また、国内の定期預金の金利は0%に近い水準ですが、海外ですと国内の定期預金と比べると高い金利水準になっています。
物価も上昇しており預貯金だけでは目減りしてしまう…。
外貨預金は、物価上昇の救世主となるのでしょうか。
1. 為替手数料の安い金融機関を選ぶ
外貨預金は、円を外貨に換えて預金を行います。
また、円として引き出す際には外貨から円に換える必要があります。
それぞれにおいて、原則として為替手数料が発生します。
為替手数料は、取り扱う金融機関や通貨の種類によって異なっています。
例えば、為替レートが1ドル145円だった場合、為替手数料(片道)が10銭、50銭、1円だった場合の為替レートに対する為替手数料の割合は下記の通りになります。
- 為替手数料(片道):10銭 0.069%
- 為替手数料(片道):50銭 0.345%
- 為替手数料(片道):1円 0.69%
※為替手数料/為替レートで算出
わずかだと思われるかもしれませんが、円から外貨、外貨から円と原則それぞれに発生しますので、取り扱う金融機関や通貨を選ぶ際には金利だけでなく、為替手数料も確認しておく必要があります。
2. 外貨預金はペイオフの対象外
近年、金融機関の破綻はありませんが、万が一、預け入れている金融機関が破綻した場合には、
円の普通預金や定期預金であれば、1,000万円までは預金保険制度(ペイオフ)の対象
となります。
一方で、外貨預金はこの預金保険制度(ペイオフ)の対象外ですので、預入金額に関係なく一部カットの対象となることがあります。
念のため、金融機関の経営状況は確認しておくとよいでしょう。
3. 外貨預金は高金利よりも為替変動に注意が必要
外貨預金は文字通り「預金」ですが、円の定期預金とは異なり価格変動リスクが生じます。

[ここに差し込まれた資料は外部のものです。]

(** ** The operations *)

Lemma chunk_Orrify_length n vs cols : chunk_Orrify n vs = Ok cols → length cols = length vs.
Proof.
  revert cols. induction vs as [|v vs IH]; intros cols E; cbn [chunk_Orrify] in E; [by injection E as <-|].
  destruct (Orrify n v) as [vd|]; cbn [mbind result_bind] in E; [|done]. destruct (chunk_Orrify n vs) as [vds|]; [|done]. injection E as <-. simpl. by rewrite (IH vds).
Qed.
Lemma same_rows_config t t' : same_rows t t' → directory_stale_ t' = directory_stale_ t → same_setup t t' ∧ blocks_ t' = blocks_ t.
Proof. intros E Hs. split; [split; [by rewrite E..|done]|by rewrite E]. Qed.
Lemma table_same_rows H t t' mem rows : table_ok H t mem rows → same_rows t t' → dir_ok t' → table_ok H t' mem rows.
Proof.
  intros [S A Cn Hh Hc D] E D'. assert (row_addrs_ t' = row_addrs_ t ∧ row_hashes_ t' = row_hashes_ t ∧ layout_ t' = layout_ t ∧ count_ t' = count_ t ∧ blocks_ t' = blocks_ t ∧
    block_used_ t' = block_used_ t ∧ block_capacity_ t' = block_capacity_ t ∧ types_ t' = types_ t ∧ key_count_ t' = key_count_ t) as (E1 & E2 & E3 & E4 & E5 & E6 & E7 & E8 & E9).
  { rewrite E. done. }
  destruct S. split; rewrite ?E1, ?E2, ?E3, ?E4, ?E5, ?E6, ?E7; try done. split; rewrite ?E3, ?E8, ?E9; done.
Qed.
Lemma contents_prefix layout addrs rows mem mem' : mem `prefix_of` mem' → contents layout addrs rows mem → contents layout addrs rows mem'.
Proof. intros Hp HF. eapply Forall2_impl; [exact HF|]. intros p row [Hh Ht]. split; [by eapply holds_row_prefix|done]. Qed.
(** Memory of a table's own. *)
Definition grows (t t' : PRLHashTable) (mem mem' : Blocks) : Prop :=
  keeps (blocks_ t) mem mem' ∧ ∀ b, b ∈ blocks_ t' → b ∈ blocks_ t ∨ (length mem ≤ b)%nat.

Section operations.
Context (H : Row → Z) (size : nat) (rowv : Z → Row) (hash_data : list Z) (cols : list VectorData) (vecs : list Vector) (idxs : list Z).
Context (Hhash : ∀ idx, 0 ≤ idx < Z.of_nat size → hash_data !! Z.to_nat idx = Some (H (rowv idx))).
Context (Ec : chunk_Orrify (Z.of_nat size) vecs = Ok cols).
Context (HF : Forall (λ idx, 0 ≤ idx < Z.of_nat size) idxs) (Hnd : NoDup idxs).

(** Sizing, allocating, linking and scattering the rows. *)
Lemma append_batch (linked : bool) t mem rows :
  table_ok H t mem rows → chunk_ok t cols size rowv → Z.of_nat (length rows + length idxs) < 2 ^ 60 →
  (linked = true → directory_stale_ t = false ∧ (length rows + length idxs < length (directory_ t))%nat) →
  ∃ sizes t' mem1 addr mem', ComputeRowSizes t cols size = Ok sizes ∧ append_rows linked hash_data sizes idxs t mem (replicate size None) = Ok (t', mem1, addr) ∧
    Scatter cols (layout_ t') addr idxs mem1 = Ok mem' ∧ same_setup t t' ∧ grows t t' mem mem' ∧
    (linked = false → directory_ t' = directory_ t) ∧ ∀ stale, (linked = true → stale = false) → (linked = false → stale = true) →
      table_ok H (set_rows (count_ t') (row_addrs_ t') (row_hashes_ t') stale t') mem' (rows ++ (rowv <$> idxs)).
Proof.
  intros T C Hb Hlk. pose proof (tb_shape _ _ _ _ T) as S. destruct (table_lengths _ _ _ _ T) as [Hl Hl']. pose proof (tb_count _ _ _ _ T) as Hcnt.
  destruct (ComputeRowSizes_ok t S cols size rowv C) as (sizes & Es & Hsz). exists sizes.
  destruct (append_rows_ok H size rowv hash_data sizes (layout_ t) Hhash) with (linked := linked) (idxs := idxs) (t := t) (mem := mem)
    (addr := replicate size (None : option row_ptr)) (szs := row_size (layout_ t) <$> rows) as (t' & m1 & addr & E & Hpre & Cf & Ea & Eh & Ect & Hbl & A & Hp & _ & Hd).
  - intros idx Hidx. split; [by apply Hsz|]. apply row_size_pos; [apply S|]. rewrite (sh_types _ S). apply S.
  - done.
  - done.
  - apply length_replicate.
  - apply T.
  - done.
  - lia.
  - lia.
  - intros El. destruct (Hlk El) as [Hs Hr]. split; [apply T|]. split; [done|]. lia.
  - assert (row_size (layout_ t) <$> rows ++ (rowv <$> idxs) = (row_size (layout_ t) <$> rows) ++ (row_size (layout_ t) ∘ rowv <$> idxs)) as Esz by (by rewrite fmap_app, list_fmap_compose).
    destruct (scatter_new t S cols size rowv C (blocks_ t') (block_used_ t') (block_capacity_ t') (row_addrs_ t) rows idxs addr m1) as (m2 & E2 & Hs2 & Hk2 & Cn2); try done.
    { by rewrite <- Ea, Esz. }
    { eapply contents_prefix; [done|apply T]. }
    exists t', m1, addr, m2. split; [done|]. split; [done|]. rewrite (sc_layout _ _ Cf). split; [done|]. split; [done|]. split.
    + split; [|done]. apply (keeps_trans _ (blocks_ t') _ m1); [by apply keeps_prefix| |done]. split; [|by intros; apply Hk2].
      rewrite <- (length_fmap length m2), Hs2, length_fmap. done.
    + split; [intros ->; apply Hd|]. intros stale H1 H2. pose proof (shape_ok_config _ _ Cf S) as S'. destruct S'. split; simpl; try done; rewrite ?(sc_layout _ _ Cf).
      * rewrite Esz. by eapply alloc_ok_shape.
      * by rewrite Ea.
      * by rewrite Eh, (tb_hashes _ _ _ _ T), fmap_app, list_fmap_compose.
      * rewrite Ect, Hcnt, length_app, length_fmap. lia.
      * destruct linked.
        -- destruct Hd as [? ? ? ? ? He Hr]. rewrite H1 by done. pose proof (sc_stale _ _ Cf) as Hst. rewrite (proj1 (Hlk eq_refl)) in Hst. split; simpl; try done; intros _; [by apply He|by apply Hr].
        -- destruct Hd as (E3 & E4 & E5). rewrite H2 by done. destruct (tb_dir _ _ _ _ T). split; simpl; rewrite ?E3, ?E4, ?E5; done.
Qed.
Lemma set_rows_same t : set_rows (count_ t) (row_addrs_ t) (row_hashes_ t) (directory_stale_ t) t = t.
Proof. by destruct t. Qed.

Lemma grows_refl t mem : grows t t mem mem.
Proof. split; [by apply keeps_prefix|by left]. Qed.
Lemma Append_ok t mem rows :
  table_ok H t mem rows → directory_stale_ t = false → chunk_ok t cols size rowv → Z.of_nat (length rows + length idxs) < 2 ^ 60 →
  ∃ t' mem', Append hash_data vecs size idxs t mem = Ok (t', mem') ∧ table_ok H t' mem' (rows ++ (rowv <$> idxs)) ∧ same_setup t t' ∧ grows t t' mem mem'.
Proof.
  intros T Hs C Hb. unfold Append. case_bool_decide as Hz.
  { subst idxs. exists t, mem. rewrite fmap_nil, app_nil_r. split; [done|]. split; [done|]. split; [done|apply grows_refl]. }
  destruct (table_lengths _ _ _ _ T) as [Hl Hl']. pose proof (tb_count _ _ _ _ T) as Hcnt. rewrite bool_decide_true by (rewrite <- (chunk_Orrify_length _ _ _ Ec); apply C). cbn [negb]. rewrite Hs.
  assert (0 < length idxs)%nat by (destruct idxs; [done|simpl; lia]).
  destruct (ensure_capacity_ok (Z.of_nat (length idxs)) t (tb_dir _ _ _ _ T) Hs Hl') as (t1 & E1 & Sr & Hs1 & D1 & Hcap); [lia..|]. rewrite E1. cbn [mbind result_bind]. rewrite Ec. cbn [mbind result_bind].
  destruct (same_rows_config _ _ Sr ltac:(by rewrite Hs1, Hs)) as [Cf1 Eb1].
  destruct (append_batch true t1 mem rows) as (sizes & t2 & m1 & addr & m2 & Es & Ea & E2 & Cf2 & G2 & Hdir & T2).
  - by eapply table_same_rows.
  - by eapply chunk_ok_config.
  - done.
  - intros _. split; [done|]. rewrite (do_capacity _ D1) in Hcap. lia.
  - rewrite Es. cbn [mbind result_bind]. rewrite Ea. cbn [mbind result_bind]. rewrite E2. cbn [mbind result_bind]. exists t2, m2. split; [done|].
    specialize (T2 false ltac:(done) ltac:(done)). assert (directory_stale_ t2 = false) as Hs2 by (by rewrite (sc_stale _ _ Cf2)).
    rewrite <- Hs2, set_rows_same in T2. split; [done|]. split; [by eapply same_setup_trans|]. unfold grows. by rewrite <- Eb1.
Qed.
Lemma AppendUnbuilt_ok t mem rows :
  table_ok H t mem rows → chunk_ok t cols size rowv → Z.of_nat (length rows + length idxs) < 2 ^ 60 →
  ∃ t' mem', AppendUnbuilt hash_data vecs size idxs t mem = Ok (t', mem') ∧ table_ok H t' mem' (rows ++ (rowv <$> idxs)) ∧ grows t t' mem mem' ∧
    directory_stale_ t' = (if bool_decide (idxs = []) then directory_stale_ t else true) ∧ types_ t' = types_ t ∧ key_count_ t' = key_count_ t ∧ null_equal_keys_ t' = null_equal_keys_ t ∧ layout_ t' = layout_ t ∧ directory_ t' = directory_ t.
Proof.
  intros T C Hb. unfold AppendUnbuilt. case_bool_decide as Hz.
  { subst idxs. exists t, mem. rewrite fmap_nil, app_nil_r. split; [done|]. split; [done|]. split; [apply grows_refl|]. done. }
  rewrite bool_decide_true by (rewrite <- (chunk_Orrify_length _ _ _ Ec); apply C). cbn [negb]. rewrite Ec. cbn [mbind result_bind].
  destruct (append_batch false t mem rows T C Hb ltac:(done)) as (sizes & t2 & m1 & addr & m2 & Es & Ea & E2 & Cf2 & G2 & Hdir & T2).
  rewrite Es. cbn [mbind result_bind]. rewrite Ea. cbn [mbind result_bind]. rewrite E2. cbn [mbind result_bind]. eexists _, m2. split; [done|].
  split; [apply T2; done|]. split; [exact G2|]. split; [done|]. destruct Cf2. do 4 (split; [done|]). by apply Hdir.
Qed.
End operations.

(** ** Tables together *)

(** A table whose blocks nobody else changed. *)
Lemma table_keeps H t mem mem' blocks rows :
  table_ok H t mem rows → keeps blocks mem mem' → (∀ b, b ∈ blocks_ t → b ∉ blocks) → table_ok H t mem' rows.
Proof.
  intros [S A Cn Hh Hc D] [Hle Hk] Hdis. assert (∀ b, b ∈ blocks_ t → mem' !! b = mem !! b) as Hsame by (intros b Hb; apply Hk; [by apply (al_blocks _ _ _ _ _ _ A)|by apply Hdis]).
  assert (length (row_addrs_ t) = length rows) as Hl by (by rewrite (al_length _ _ _ _ _ _ A), length_fmap).
  split; try done.
  - destruct A as [Al Ar Aa Ab Af]. split; try done.
    + intros g p n Hp Hn. destruct (Ar g p n Hp Hn) as (? & ? & Hb). split; [done|]. split; [|done]. eapply in_mem_block; [by apply Hsame|done].
    + intros b Hb. specialize (Ab b Hb). lia.
    + intros b Hb. destruct (Af b Hb) as (? & ? & ?). split; [done|]. split; [|done]. eapply in_mem_block; [|done]. apply Hsame. by apply last_Some_elem_of.
  - apply Forall2_same_length_lookup_2; [done|]. intros g p row Hp Hr. destruct (contents_lookup _ _ _ _ _ _ _ Cn Hp Hr) as [Hh' Ht]. split; [|done].
    eapply holds_row_block; [|done]. apply Hsame. destruct (lookup_lt_is_Some_2 (row_size (layout_ t) <$> rows) g) as [n Hn]; [rewrite length_fmap; by eapply lookup_lt_Some|].
    apply (al_rows _ _ _ _ _ _ A g p n Hp Hn).
Qed.
(** [Merge] moves the rows of the other table; the other table is usable again when it was never linked. *)
Lemma Merge_ok H t other mem rows rows' :
  table_ok H t mem rows → table_ok H other mem rows' → types_ t = types_ other → key_count_ t = key_count_ other → layout_ t = layout_ other →
  (∀ b, b ∈ blocks_ t → b ∉ blocks_ other) → Z.of_nat (length rows + length rows') < 2 ^ 60 →
  ∃ t' other', Merge t other = Ok (t', other') ∧ table_ok H t' mem (rows ++ rows') ∧
    (∀ b, b ∈ blocks_ t' → b ∈ blocks_ t ∨ b ∈ blocks_ other) ∧ (∀ b, b ∈ blocks_ other' → b ∈ blocks_ other) ∧ (∀ b, b ∈ blocks_ t' → b ∉ blocks_ other') ∧
    directory_stale_ t' = (if bool_decide (rows' = []) then directory_stale_ t else true) ∧
    (types_ t' = types_ t ∧ key_count_ t' = key_count_ t ∧ null_equal_keys_ t' = null_equal_keys_ t ∧ layout_ t' = layout_ t) ∧
    row_addrs_ other' = [] ∧ (entries_of (directory_ other) = [] → table_ok H other' mem []).
Proof.
  intros T O Et Ek El Hdis Hb. unfold Merge. rewrite bool_decide_true by done. cbn [negb]. pose proof (tb_count _ _ _ _ O) as Hco. pose proof (tb_count _ _ _ _ T) as Hct.
  destruct (table_lengths _ _ _ _ T) as [Hlt Hlt']. destruct (table_lengths _ _ _ _ O) as [Hlo Hlo'].
  case_bool_decide as Hz.
  { assert (rows' = []) as -> by (apply length_zero_iff_nil; lia). exists t, other. rewrite app_nil_r. split; [done|]. split; [done|]. split; [by left|]. split; [done|]. split; [done|]. split; [done|]. split; [done|].
    split; [by apply length_zero_iff_nil; rewrite Hlo|done]. }
  rewrite (bool_decide_false (rows' = [])) by (intros ->; simpl in Hco; lia).
  eexists _, _. split; [done|]. split; [|split; [|split; [|split; [|split; [|split]]]]].
  - destruct T as [S A Cn Hh Hc D], O as [S' A' Cn' Hh' Hc' D']. split; simpl.
    + destruct S. by split.
    + rewrite fmap_app. destruct A as [Al Ar Aa Ab Af], A' as [Al' Ar' Aa' Ab' Af']. rewrite <- El in *. split.
      * rewrite !length_app. lia.
      * intros g p n Hp Hn. apply lookup_app_Some in Hp as [Hp|[Hge Hp]].
        -- rewrite lookup_app_l in Hn by (apply lookup_lt_Some in Hp; lia). destruct (Ar g p n Hp Hn) as (? & ? & ?). split; [done|]. split; [done|]. set_solver.
        -- rewrite lookup_app_r in Hn by lia. rewrite <- Al in Hn. destruct (Ar' _ p n Hp Hn) as (? & ? & ?). split; [done|]. split; [done|]. set_solver.
      * assert (∀ g p n, (row_addrs_ t ++ row_addrs_ other) !! g = Some p → ((row_size (layout_ t) <$> rows) ++ (row_size (layout_ t) <$> rows')) !! g = Some n →
          (row_addrs_ t !! g = Some p ∧ (row_size (layout_ t) <$> rows) !! g = Some n ∧ p.1 ∈ blocks_ t) ∨
          (∃ k, g = (length (row_addrs_ t) + k)%nat ∧ row_addrs_ other !! k = Some p ∧ (row_size (layout_ t) <$> rows') !! k = Some n ∧ p.1 ∈ blocks_ other)) as Hcase.
        { intros g p n Hp Hn. apply lookup_app_Some in Hp as [Hp|[Hge Hp]].
          - rewrite lookup_app_l in Hn by (apply lookup_lt_Some in Hp; lia). left. split; [done|]. split; [done|]. by eapply Ar.
          - rewrite lookup_app_r in Hn by lia. rewrite <- Al in Hn. right. exists (g - length (row_addrs_ t))%nat. split; [lia|]. split; [done|]. split; [done|]. by eapply Ar'. }
        intros g g' p p' n n' Hne Hp Hn Hp' Hn'.
        destruct (Hcase g p n Hp Hn) as [(H1 & H2 & H3)|(k & -> & H1 & H2 & H3)], (Hcase g' p' n' Hp' Hn') as [(H1' & H2' & H3')|(k' & -> & H1' & H2' & H3')].
        -- by eapply (Aa g g').
        -- left. intros E. rewrite E in H3. by eapply Hdis.
        -- left. intros E. rewrite <- E in H3'. by eapply Hdis.
        -- eapply (Aa' k k'); try done. lia.
      * intros b [Hb1|Hb1]%elem_of_app; auto.
      * intros b Hlast. assert (b ∈ blocks_ t ++ blocks_ other) as Hin by (by apply last_Some_elem_of). split; [lia|]. split; [|lia].
        assert (b < length mem)%nat as Hlt2 by (apply elem_of_app in Hin as [?|?]; auto). destruct (lookup_lt_is_Some_2 mem b Hlt2) as [blk Hblk]. exists blk. simpl. split; [done|]. lia.
    + apply Forall2_app; [done|]. by rewrite El.
    + by rewrite Hh, Hh', fmap_app.
    + rewrite length_app, Hct, Hco. transitivity (Z.of_nat (length rows) + Z.of_nat (length rows')); [|lia]. unfold u64. apply Z.mod_small. lia.
    + destruct D. by split.
  - intros b. simpl. rewrite elem_of_app. done.
  - simpl. set_solver.
  - simpl. set_solver.
  - done.
  - done.
  - split; [done|]. intros Hent. destruct O as [S' A' Cn' Hh' Hc' D']. split; simpl; try done.
    + destruct S'. by split.
    + split; simpl; try done; set_solver.
    + by constructor.
    + pose proof (power_pos _ (do_power _ D')). destruct D'. split; simpl; try done. by rewrite Hent.
Qed.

FX(為替証拠金取引)と聞けばリスクが高いと思われても、外貨預金と聞けばあまりリスクはないと思われるかもしれませんが、どちらも為替取引ですので為替リスクは生じます。
イメージだけで判断しないようにしましょう。
そして、外貨預金も含めて為替取引では高金利よりも為替の値動きの方が収益を左右します。
例で見てみましょう。
- 米ドル定期預金
- 預入金額:100万円
- 金利:3%
- 預入時の為替相場:1ドル145円
- 為替手数料:25銭(片道)
→・預入外貨額:6,884.68ドル ・受取元利合計外貨額(税引後)7,049.27ドル
1年後の為替相場:145円の時(変化なし)
- 受取元利合計円受取額(税引後):102万381円(為替手数料込み)
- 税引後の実質利回り:2.038%
1年後の為替相場:150円の時(やや円安)
- 受取元利合計円受取額(税引後):105万5,628円(為替手数料込み)
- 税引後の実質利回り:5.562%
1年後の為替相場:160円の時(円安)
- 受取元利合計円受取額(税引後):112万6,121円(為替手数料込み)
- 税引後の実質利回り:12.612%
1年後の為替相場:140円の時(やや円高)
- 受取元利合計円受取額(税引後):98万5,135円(為替手数料込み)
- 税引後の実質利回り:-1.487%
1年後の為替相場:130円の時(円高)
- 受取元利合計円受取額(税引後):91万4,642円(為替手数料込み)
- 税引後の実質利回り:-8.536%
前提条件では金利3%と国内預金では考えられない高い金利ではありますが、為替手数料と為替変動により、外貨預金では金利(利息)収入よりも為替相場によって収益は大きく変動します。
1度に多額の預け入れはリスクが高い
外貨定期預金の場合は、中途解約について制限を設けている場合もあります。
金融機関によって取り扱いが異なりますので、預入時に必ず確認が必要です。
金利は高めですが中途解約が制限されているのであれば、外貨定期預金ではなく、金利は低いですが外貨普通預金にて中途解約できるタイミングの選択肢を多く持っておくのも1つでしょう。
一部のネット銀行では、1週間または2週間で満期を迎える定期預金もあります。
また、預け入れる国によっては、国内預金では考えられないほどの高い金利の通貨もありますが、政情不安や経済情勢により為替が大きく変動することもあります。
さらに、
「米ドルも含めて今後の為替レートを予測するのは、専門家でも株式相場以上に難しい」
と言われています。
1度に多額の金額を外貨預金に預け入れることは、リスクがかなり高くなります。
その後に急激な円高になった場合には、利息収入だけでは補うことができず多額の為替差損を抱えることになります。
なお毎月、一定額にて購入して積み立てていく「ドルコスト平均法」により、購入単価を平準化させることができますので、検討してみてください。
円安、高い金利だけに目を奪われて飛びついてしまうと、後から思わぬリスクを背負うことになります。